Читаем Косьбы и судьбы полностью

Оставим в стороне раздражение писателя к Шопенгауэру, за которым водилась привычка «вставить лыко в строку» всякому, даже Канту, по его же собственным словам: «самому важному явлению в философии за два тысячелетия».

Оно косвенно связано с забавной подробностью в ответном письме Страхова, о котором сообщает Бирюков: «Страхов сознается, что не читал "Критики практического разума" Канта, зная ее только в изложении, и, в общем, соглашается с точкой зрения Л. Н-ча».117

Хотя, правду сказать, Толстой сам кругом виноват– вероятно, поддался своему «национальному характеру». Философия по принципиальному отличию от любой теоретически-связной деятельности неограниченна в «мыслимом материале» и поэтому обречена на постоянное «перетряхивание» всех и всяческих прежних определений. Притом, что никакого языка не хватит, чтобы внятно и формализованно раз и навсегда очертить предельный круг понятий. Каждый оригинальный философ, поневоле становится шифровальщиком новых «смысловых горизонтов». Из лучших побуждений, стремясь к преемственности терминов, эти шифры «определений» частично заимствуются, частично перемешиваются, но и… подменяются, что зачастую вносит очевидную неразбериху.

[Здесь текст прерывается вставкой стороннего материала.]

(** * blind-ai: the live audio session hook and the emergency notifier

    A shallow embedding of [useGeminiLive] (the sample codec, the playback
    scheduler, the inbound dispatch, the gated senders and [connect]) and of
    [sendEmergencySMS], with the properties the design document states
    about them; then of [disconnect], of the earlier revision of the hook
    and of [handleMotion] of [useFallDetection], with further properties
    read off the code.

    Numbers.  A JavaScript number that the program handles is modelled by a
    rational ([Q]).  For the codec this loses nothing: a [Float32Array]
    element is a dyadic rational with a 24-bit significand, the products
    [s * 0x8000] and [s * 0x7FFF] need at most 39 significant bits and are
    exact in binary64, and [int16 / 32768.0] is exact in binary32
    (lemmas [scaled_sample_is_exact] and [decoded_sample_is_exact]).  For
    the playback clock the sums [scheduledTimeRef.current += buffer.duration]
    are taken exactly.  NaN and the infinities are outside the model.

    The platform.  Where a platform or library call can throw on a value
    the program can hand it, the throw is part of the model:
    [ctx.createBuffer] on a length of zero, [new WebSocket] on an address
    with a fragment, [twilio] on credentials it refuses.  The magnitude
    [Math.sqrt(x * x + y * y + z * z)] of the fall detector is rounded by
    the platform and is taken as a parameter. *)

From Stdlib Require Import ZArith NArith QArith Qminmax Qabs Qround.
From Stdlib Require Import List String Ascii Bool Lia Lqa ZifyNat.
Import ListNotations.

И тут Шопенгауэр пеняет за это Канту, пеняет за то же комментаторам Канта и… сам впадает в то же самое. Каждый раз переопределять определения – это рабочий момент всякой «системы» философии. Да сам Кант говорит: «Если поэтому читатели указанной книги знают более популярные термины, которые столь же соответствуют мысли, как соответствовали, по моему мнению, употребляемые мною термины, или надеются доказать ничтожность самих этих мыслей, а значит, и каждого обозначающего их термина, то в первом случае я буду им очень обязан: ведь я хочу только одного – быть понятым, а во втором они окажут услугу философии».118

Но это только полдела, а другое – «загребая» в такой широте, оригинальному философу хорошо, если что-то хоть удаётся соорудить. Часто «партию» приходится разыгрывать не точёными фигурками благородного палисандрового дерева, а частично заменять картофелинами или хлебным мякишем… Но партия-то сыграна! Ход найден! Вот поэтому надо видеть суть работы, не впадая в панику от неизбежных натяжек. На них всегда потом найдутся, как охальники, так и последователи, которые будут идти дальше, вникая во все тонкости.

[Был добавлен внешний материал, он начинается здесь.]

(** * pysteps.optflow.lucaskanade: a shallow embedding and its properties

    The module estimates a dense motion field from a sequence of
    precipitation images: Shi-Tomasi corners are tracked with the pyramidal
    Lucas-Kanade method (OpenCV), the sparse vectors are filtered by an
    inter-quartile rule, declustered by grid-cell medians and interpolated
    to the full grid with a k-nearest-neighbour radial basis function.

    Arrays of numbers are lists of IEEE-754 binary64 values (NumPy's default
    dtype, here Rocq's primitive [float]); Python exceptions are values of
    [exn] carried by the [result] monad.  The functions of OpenCV and of the
    C math library that have no counterpart in Rocq are variables of the
    sections that use them. *)

From Stdlib Require Import ZArith List Bool Lia Floats Uint63 Ascii String Sorted Permutation.
From stdpp Require Import base option list gmap strings pretty.
Import ListNotations.

Local Open Scope string_scope.
Local Open Scope list_scope.
Local Open Scope Z_scope.

(** ** Python exceptions and the error monad *)

Inductive exn : Type :=
| ValueError (msg : string)
| IndexError
| TypeError
| AxisError
| UnboundLocalError (var : string).

Inductive result (A : Type) : Type :=
| Ok (a : A)
| Raise (e : exn).
Arguments Ok {A} a.
Arguments Raise {A} e.

Definition bind {A B} (m : result A) (f : A -> result B) : result B :=
  match m with
  | Ok a => f a
  | Raise e => Raise e
  end.

#[global] Instance result_ret : MRet result := fun A a => Ok a.
#[global] Instance result_bind : MBind result := fun A B f m => bind m f.

Definition is_ok {A} (m : result A) : bool :=
  match m with Ok _ => true | Raise _ => false end.

Definition raises {A} (m : result A) : Prop := exists e, m = Raise e.

Fixpoint mapM {A B} (f : A -> result B) (l : list A) : result (list B) :=
  match l with
  | [] => Ok []
  | a :: t => b ← f a; bs ← mapM f t; Ok (b :: bs)
  end.

(** ** binary64 helpers *)

Module F64.

Definition of_Z (z : Z) : float :=
  if z <? 0 then PrimFloat.opp (PrimFloat.of_uint63 (Uint63.of_Z (- z)))
  else PrimFloat.of_uint63 (Uint63.of_Z z).

Definition sq (x : float) : float := PrimFloat.mul x x.

(** [np.floor], read as an integer (used on finite values only; a value
    that is not finite is sent to 0). *)
Definition floor (x : float) : Z :=
  match Prim2SF x with
  | SpecFloat.S754_finite s m e =>
      let n := if 0 <=? e then Z.pos m * 2 ^ e else Z.pos m / 2 ^ (- e) in
      let exact := if 0 <=? e then true else Z.pos m mod 2 ^ (- e) =? 0 in
      if s then (if exact then - n else - n - 1) else n
  | _ => 0
  end.

(** The 64 bits of a value, as NumPy sees them through a [np.void] view. *)
Definition bits (x : float) : Z :=
  match Prim2SF x with
  | SpecFloat.S754_zero s => if s then 2 ^ 63 else 0
  | SpecFloat.S754_infinity s => (if s then 2 ^ 63 else 0) + 2047 * 2 ^ 52
  | SpecFloat.S754_nan => 2047 * 2 ^ 52 + 2 ^ 51
  | SpecFloat.S754_finite s m e =>
      (if s then 2 ^ 63 else 0) +
      (if Z.pos m <? 2 ^ 52 then Z.pos m
       else (e + 1075) * 2 ^ 52 + (Z.pos m - 2 ^ 52))
  end.

(** [np.sum] over one row: the plain loop NumPy runs on short rows. *)
Definition sum (l : list float) : float :=
  fold_left PrimFloat.add l PrimFloat.zero.

(** [np.min((a, b))] and [np.max((a, b))]: a NaN wins. *)
Definition min2 (a b : float) : float :=
  if PrimFloat.is_nan a then a
  else if PrimFloat.is_nan b then b
  else if PrimFloat.ltb b a then b else a.

Definition max2 (a b : float) : float :=
  if PrimFloat.is_nan a then a
  else if PrimFloat.is_nan b then b
  else if PrimFloat.ltb a b then b else a.

Definition amin (l : list float) : float :=
  match l with
  | [] => PrimFloat.nan
  | a :: t => fold_left min2 t a
  end.

Definition amax (l : list float) : float :=
  match l with
  | [] => PrimFloat.nan
  | a :: t => fold_left max2 t a
  end.

(** Sorting, as [np.sort] does on values without NaN. *)
Fixpoint insert (x : float) (l : list float) : list float :=
  match l with
  | [] => [x]
  | y :: t => if PrimFloat.ltb x y then x :: l else y :: insert x t
  end.

Definition sort (l : list float) : list float := fold_right insert [] l.

(** [np.median]: NaN on an empty array or when a NaN is present, the middle
    element, or the mean of the two middle elements. *)
Definition median (l : list float) : float :=
  let n := length l in
  if (n =? 0)%nat then PrimFloat.nan
  else if existsb PrimFloat.is_nan l then PrimFloat.nan
  else
    let s := sort l in
    if Nat.odd n then nth (n / 2)%nat s PrimFloat.nan
    else PrimFloat.div
           (PrimFloat.add (nth (n / 2 - 1)%nat s PrimFloat.nan)
                          (nth (n / 2)%nat s PrimFloat.nan))
           PrimFloat.two.

End F64.

(** ** Strings: [str.lower] on ASCII *)

Definition lower_ascii (c : ascii) : ascii :=
  let n := nat_of_ascii c in
  if ((65 <=? n) && (n <=? 90))%nat then ascii_of_nat (n + 32) else c.

Fixpoint lower (s : string) : string :=
  match s with
  | EmptyString => EmptyString
  | String c t => String (lower_ascii c) (lower t)
  end.

(** ** NumPy and SciPy building blocks *)

(** [a[i]] on a one-dimensional array. *)
Definition getitem {A} (a : list A) (i : nat) : result A :=
  match nth_error a i with
  | Some x => Ok x
  | None => Raise IndexError
  end.

(** [a[i0:i0+len(vals)] = vals]. *)
Definition setslice {A} (a : list A) (i0 : nat) (vals : list A) : list A :=
  firstn i0 a ++ vals ++ skipn (i0 + length vals) a.

Definition arange (n : nat) : list Z := map Z.of_nat (seq 0 n).

(** Cut [l] into consecutive pieces of the given sizes. *)
Fixpoint split_sizes {A} (l : list A) (sizes : list nat) : list (list A) :=
  match sizes with
  | [] => []
  | s :: rest => firstn s l :: split_sizes (skipn s l) rest
  end.

(** [np.array_split(ary, n, 0)] for an integer [n]: [len % n] pieces of
    [len // n + 1] rows, then pieces of [len // n] rows. *)
Definition array_split {A} (ary : list A) (nsections : Z) : result (list (list A)) :=
  if nsections <=? 0 then Raise (ValueError "number sections must be larger than 0.")
  else
    let Ntotal := Z.of_nat (length ary) in
    let Neach_section := Ntotal / nsections in
    let extras := Ntotal mod nsections in
    let section_sizes :=
      repeat (Z.to_nat (Neach_section + 1)) (Z.to_nat extras) ++
      repeat (Z.to_nat Neach_section) (Z.to_nat (nsections - extras)) in
    Ok (split_sizes ary section_sizes).

(** [a.reshape(rows, cols)] as a list of rows. *)
Definition reshape2 {A} (rows cols : nat) (a : list A) : list (list A) :=
  map (fun i => firstn cols (skipn (i * cols) a)) (seq 0 rows).

Definition point : Type := float * float.

(** Euclidean distance, as [scipy.spatial.distance] and the k-d tree
    compute it. *)
Definition euclidean (p q : point) : float :=
  PrimFloat.sqrt (PrimFloat.add (F64.sq (PrimFloat.sub p.1 q.1))
                                (F64.sq (PrimFloat.sub p.2 q.2))).

(** [scipy.spatial.distance.pdist(points)]: the distances of the pairs
    [i < j], row by row. *)
Fixpoint pdist (points : list point) : list float :=
  match points with
  | [] => []
  | p :: rest => map (euclidean p) rest ++ pdist rest
  end.

(** [scipy.spatial.cKDTree]: the tree answers nearest-neighbour queries on
    the points it was built from; only those answers are modelled. *)
Record cKDTree : Type := { tree_data : list point }.

Fixpoint insert_neighbour (c : float * nat) (l : list (float * nat))
  : list (float * nat) :=
  match l with
  | [] => [c]
  | c' :: t => if PrimFloat.ltb c.1 c'.1 then c :: l
               else c' :: insert_neighbour c t
  end.

(** All points of the tree with their distance to [q], nearest first.
    SciPy does not say which of two equally distant points comes first; here
    it is the one of lowest index. *)
Definition neighbours (tree : cKDTree) (q : point) : list (float * nat) :=
  fold_left (fun acc c => insert_neighbour c acc)
            (imap (fun i p => (euclidean p q, i)) (tree_data tree)) [].

(** The result of [tree.query(x, k)]: with [k == 1] SciPy squeezes the last
    axis and returns one-dimensional arrays. *)
Inductive knn : Type :=
| Knn1 (d : list float) (inds : list nat)
| Knn2 (d : list (list float)) (inds : list (list nat)).

(** The [k] nearest points; a missing neighbour has infinite distance and
    index [n], the number of points. *)
Definition query_row (tree : cKDTree) (k : nat) (q : point) : list (float * nat) :=
  let found := firstn k (neighbours tree q) in
  found ++ repeat (PrimFloat.infinity, length (tree_data tree)) (k - length found).

Definition query1 (tree : cKDTree) (q : point) : float * nat :=
  nth 0 (query_row tree 1 q) (PrimFloat.infinity, length (tree_data tree)).

(** [tree.query(x, k)] for an integer [k]; a [k] below 1 is refused. *)
Definition query (tree : cKDTree) (x : list point) (k : Z) : result knn :=
  if k <? 1 then Raise (ValueError "k must be at least 1")
  else if k =? 1 then
    let r := map (query1 tree) x in Ok (Knn1 (map fst r) (map snd r))
  else
    let r := map (query_row tree (Z.to_nat k)) x in
    Ok (Knn2 (map (map fst) r) (map (map snd) r)).

(** [w * a] on two rows, with NumPy's broadcasting of a row of length 1. *)
Definition broadcast_mul (w a : list float) : result (list float) :=
  if (length w =? length a)%nat then Ok (zip_with PrimFloat.mul w a)
  else if (length w =? 1)%nat then
    Ok (map (PrimFloat.mul (nth 0 w PrimFloat.nan)) a)
  else if (length a =? 1)%nat then
    Ok (map (fun wi => PrimFloat.mul wi (nth 0 a PrimFloat.nan)) w)
  else Raise (ValueError "operands could not be broadcast together").

Fixpoint mapM2 {A B C} (f : A -> B -> result C) (l : list A) (l' : list B)
  : result (list C) :=
  match l, l' with
  | a :: t, b :: t' => c ← f a b; cs ← mapM2 f t t'; Ok (c :: cs)
  | _, _ => Ok []
  end.

(** ** interpolate_sparse_vectors *)

(** The parameter [k]: an integer or the string ["all"]. *)
Inductive neighbour_count : Type :=
| KInt (k : Z)
| KAll.

(** What the function returns: the coordinate grids [X], [Y] and the two
    layers of [UV], each a list of rows. *)
Record dense_field : Type := {
  X : list (list Z);
  Y : list (list Z);
  U : list (list float);
  V : list (list float)
}.

(** The variables the chunk loop updates. *)
Record loop_state : Type := {
  st_U : list float;
  st_V : list float;
  st_i0 : nat;
  st_epsilon : option float
}.

Definition grid_point (g : Z * Z) : point := (F64.of_Z g.1, F64.of_Z g.2).

(** [np.column_stack((x, y))] on two columns. *)
Definition column_stack (x y : list float) : result (list point) :=
  if (length x =? length y)%nat then Ok (combine x y)
  else Raise (ValueError "all the input array dimensions must match exactly").

(** [np.meshgrid(xgrid, ygrid)] and the row-major list of grid points. *)
Definition meshgrid_X (rows cols : nat) : list (list Z) :=
  map (fun _ => arange cols) (arange rows).
Definition meshgrid_Y (rows cols : nat) : list (list Z) :=
  map (fun i => map (fun _ => i) (arange cols)) (arange rows).
Definition grid_points (rows cols : nat) : list (Z * Z) :=
  combine (concat (meshgrid_X rows cols)) (concat (meshgrid_Y rows cols)).

Section Interpolation.

(** The exponential of the C library, behind [np.exp]. *)
Variable np_exp : float -> float.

Но и это не всё: выправляя частности, более «правый» последователь, может решительно «накосячить» в главном, как и случилось с неудачливым учеником Канта – Фихте, да и самим Шопенгауэром.

И вот здесь-то русская смекалка даёт осечку! Привычка к «…быстро давай!» – сыграла злую шутку. Разумеется, русский человек хватается за… последнее в ряду. К чему утомляться заведомо имеющимся якобы недостоверным в очень «плотном», серьёзном Канте (четвёртый сын шорника), если уже есть более живая и задорная Шопенгауэровская (сын коммерсанта) критика на него?

Кстати, это подходящий «учебный» пример для всякого человека, особенно «русского», когда бы он решил быть «свободным»: здесь нельзя нарушать последовательности; иначе сбивается масштаб в соотнесении важного и малосущественного к главному. Вот это и произошло с Толстым. Надо было читать Шопенгауэра хорошенько после (!) Канта.

Тогда, кстати, выходит, что знаменитое: «… Я Пастернака не читала, но тоже скажу…» относится вовсе не только к простодушной ткачихе или веретёнщице. И Страхов-то, вон тоже – знает «только в изложении»! И это очаровательное: «… и, в общем, соглашается…» – как? Опять не читая? «Здесь – русский дух! Здесь – Русью пахнет!».

Всё это к тому, что этот самый подозрительный «1-й раз», очень может быть в смысле: «по настоящему – в 1-й раз»…или «наконец-то, в 1-й раз разглядел», а может быть, и того похлеще…, мол: «Пора бы уж в работу пустить, а я? Что? Да ничего, тоже… «сижу, примус починяю…».

Да, но за каким бы чёртом, наконец, нам знать, что читал Толстой «25 лет назад»?!

Сейчас, сейчас, ещё немного терпения: Бирюкову он прямо говорит о «Критике практического разума», а Страхову о «Критике спекулятивного разума», «… которая… введение полемическое с Юмом… в «Критике практического разума».

Но… никакой такой «Критики спекулятивного разума» – не существует! В том смысле, как кто бы подумал, прочтя одни лишь эти слова. А что же есть? Есть двенадцать страничек даже не «введения», а всего лишь «предисловия» из почти двухсот страниц этой книги! И там действительно есть пара принципиальных критических фраз к Юму и употребляется термин (но никак не «заглавное» подразделение) – «спекулятивный разум», и всего лишь по разу: «критическая система спекулятивного разума» и «основоположения чистого спекулятивного разума».

Неужели эти двенадцать страниц предисловия настолько превосходят остальные, что Толстой их так чрезмерно выделил, даже повысив несуществующим обозначением статус предварительного раздела? А «критика чистого спекулятивного разума» упомянута уже в следующей главе: «Введение. Об идее критики практического разума», якобы не входящей в эти проработанные Толстым страницы….(!)